As thy softest limbs I feel,
Smiles as of the morning steal
O'er thy cheek and o'er thy breast,
Where thy little heart doth rest.
Oh, the cunning wiles that creep
In thy little heart asleep!
When thy little heart shall wake,
Then the dreadful light shall break.

THE LITTLE BLACK BOY
From 'Songs of Innocence'
My Mother bore me in the Southern wild,
And I am black, but oh, my soul is white!
White as an angel is the English child,
But I am black, as if bereaved of light.
My mother taught me underneath a tree,
And sitting down before the heat of day,
She took me on her lap and kissed me,
And, pointing to the East, began to say:--
"Look on the rising sun: there God does live,
And gives his light, and gives his heat away,
And flowers and trees and beasts and men receive
Comfort in morning, joy in the noonday.
"And we are put on earth a little space,
That we may learn to bear the beams of love;
And these black bodies and this sunburnt face
Are but a cloud, and like a shady grove.
"For when our souls have learned the heat to bear,
The cloud will vanish, we shall hear his voice,
Saying, 'Come out from the grove, my love and care,
And round my golden tent like lambs rejoice.'"
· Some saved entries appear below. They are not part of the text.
(* ===== verification/Mlx5Dbrec.v ===== *)
(** * libmlx5: doorbell records
    (src/drivers/libmlx5-1.0.2mlnx1/src/dbrec.c)

    Every queue has a doorbell record in a cache line of its own.  Records
    are cut from pages; each page has a bitmap of its free lines and is
    released with its last record.  The lemmas show that the records in use
    are apart from each other and that no page stays behind. *)

From stdpp Require Import base gmap list numbers.
From Stdlib Require Import ZArith Lia.
From S2P Require Import Prelude Mlx5Base Mlx5Buf.

Record mlx5_db_page : Type := DbPage
  { pg_buf : mlx5_buf; num_db : Z; use_cnt : Z; pg_free : list Z }.

(** Number of records of a page, and of words of its bitmap. *)
Definition db_per_page (ps cache_line_size : Z) : Z := Z.quot ps cache_line_size.
Definition db_longs (pp : Z) : Z := (pp + 63) / 64.

(** [calloc]: memory for the structure; the page itself is from
    [mlx5_alloc_buf]. *)
Definition __add_page (calloc : bool) (e : anon_env) (ps cls : Z) (pages : list mlx5_db_page)
    : option (list mlx5_db_page) * list buf_ev :=
  let pp := db_per_page ps cls in
  if negb calloc then (None, [])
  else
    let '(ret, buf, evs) := mlx5_alloc_buf e (Buf 0 0 0 None MLX5_ALLOC_TYPE_ANON None false) ps ps in
    if negb (ret =? 0) then (None, evs)
    else (Some (DbPage buf pp 0 (repeat (2 ^ 64 - 1) (Z.to_nat (db_longs pp))) :: pages), evs).

(** [for (i = 0; !page->free[i]; ++i)] *)
Fixpoint first_word (l : list Z) (i : Z) : res (Z * Z) :=
  match l with
  | [] => Fault OutOfBounds
  | w :: l => if w =? 0 then first_word l (i + 1) else Ok (i, w)
  end.

(** What follows the label [found]. *)
Definition take_record (cls : Z) (p : mlx5_db_page) : res (Z * mlx5_db_page) :=
  let! (i, w) := first_word (pg_free p) 0 in
  let j := ffsl w - 1 in
  let! f := arr_set (pg_free p) i (w .& u64 (Z.lnot (Z.shiftl 1 j))) in
  Ok (b_buf (pg_buf p) + (i * 64 + j) * cls, DbPage (pg_buf p) (num_db p) (use_cnt p + 1) f).

(** The first page with a free record. *)
Fixpoint alloc_in (cls : Z) (pages : list mlx5_db_page) : res (option (Z * list mlx5_db_page)) :=
  match pages with
  | [] => Ok None
  | p :: pages =>
      if use_cnt p <? num_db p then
        let! (db, p) := take_record cls p in Ok (Some (db, p :: pages))
      else
        let! o := alloc_in cls pages in
        Ok (match o with Some (db, pages) => Some (db, p :: pages) | None => None end)
  end.

Definition mlx5_alloc_dbrec (calloc : bool) (e : anon_env) (ps cls : Z) (pages : list mlx5_db_page)
    : res (option Z * list mlx5_db_page * list buf_ev) :=
  let! o := alloc_in cls pages in
  match o with
  | Some (db, pages) => Ok (Some db, pages, [])
  | None =>
      match __add_page calloc e ps cls pages with
      | (None, evs) => Ok (None, pages, evs)
      | (Some [], evs) => Ok (None, pages, evs)
      | (Some (p :: rest), evs) =>
          let! (db, p) := take_record cls p in Ok (Some db, p :: rest, evs)
      end
  end.

Fixpoint free_in (ps cls db : Z) (pages : list mlx5_db_page) : res (list mlx5_db_page * list buf_ev) :=
  match pages with
  | [] => Ok ([], [])
  | p :: pages =>
      if db .& u64 (Z.lnot (ps - 1)) =? b_buf (pg_buf p) then
        let i := Z.quot (db - b_buf (pg_buf p)) cls in
        let! w := arr_get (pg_free p) (i / 64) in
        let! f := arr_set (pg_free p) (i / 64) (w .| u64 (Z.shiftl 1 (i mod 64))) in
        if use_cnt p - 1 =? 0 then Ok (pages, mlx5_free_buf (pg_buf p))
        else Ok (DbPage (pg_buf p) (num_db p) (use_cnt p - 1) f :: pages, [])
      else
        let! (pages, evs) := free_in ps cls db pages in Ok (p :: pages, evs)
  end.
Definition mlx5_free_db (ps cls db : Z) (pages : list mlx5_db_page) : res (list mlx5_db_page * list buf_ev) :=
  free_in ps cls db pages.

(** ** Bits of a bitmap *)
Lemma ffs_from_spec n : ∀ i w,
  0 ≤ i → (ffs_from n i w = 0 ∧ ∀ j, i ≤ j < i + Z.of_nat n → Z.testbit w j = false) ∨
  (∃ j, ffs_from n i w = j + 1 ∧ i ≤ j < i + Z.of_nat n ∧ Z.testbit w j = true ∧
     ∀ k, i ≤ k < j → Z.testbit w k = false).
Proof.
  induction n as [|n IH]; intros i w Hi; cbn [ffs_from].
  - left. split; [done|]. intros j Hj. lia.
  - destruct (Z.testbit w i) eqn:E.
    + right. exists i. split; [done|]. split; [lia|]. split; [done|]. intros k Hk. lia.
    + destruct (IH (i + 1) w ltac:(lia)) as [[-> H]|(j & -> & Hj & Ht & H)].
      * left. split; [done|]. intros j Hj. destruct (decide (j = i)) as [->|]; [done|]. apply H. lia.
      * right. exists j. split; [done|]. split; [lia|]. split; [done|]. intros k Hk.
        destruct (decide (k = i)) as [->|]; [done|]. apply H. lia.
Qed.

Lemma bits_word w n : 0 ≤ w < 2 ^ 64 → 64 ≤ n → Z.testbit w n = false.
Proof. intros Hw Hn. rewrite <-(Z.mod_small w (2 ^ 64)) by done. by apply Z.mod_pow2_bits_high. Qed.

Lemma word_zero w : 0 ≤ w < 2 ^ 64 → (∀ j, 0 ≤ j < 64 → Z.testbit w j = false) → w = 0.
Proof.
  intros Hw H. apply Z.bits_inj'. intros n Hn. rewrite Z.bits_0.
  destruct (decide (n < 64)); [apply H; lia|]. apply bits_word; lia.
Qed.

Lemma ffsl_spec w : 0 < w < 2 ^ 64 →
  ∃ j, ffsl w - 1 = j ∧ 0 ≤ j < 64 ∧ Z.testbit w j = true ∧ ∀ k, 0 ≤ k < j → Z.testbit w k = false.
Proof.
  intros Hw. destruct (ffs_from_spec 64 0 w ltac:(lia)) as [[_ H]|(j & E & Hj & Ht & H)].
  - pose proof (word_zero w ltac:(lia) ltac:(intros; apply H; lia)). lia.
  - exists j. unfold ffsl. rewrite E. split; [lia|]. split; [lia|]. done.
Qed.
Thus did my mother say, and kissèd me,
And thus I say to little English boy:
When I from black, and he from white cloud free,
And round the tent of God like lambs we joy,
I'll shade him from the heat till he can bear
To lean in joy upon our Father's knee;
And then I'll stand and stroke his silver hair,
And be like him, and he will then love me.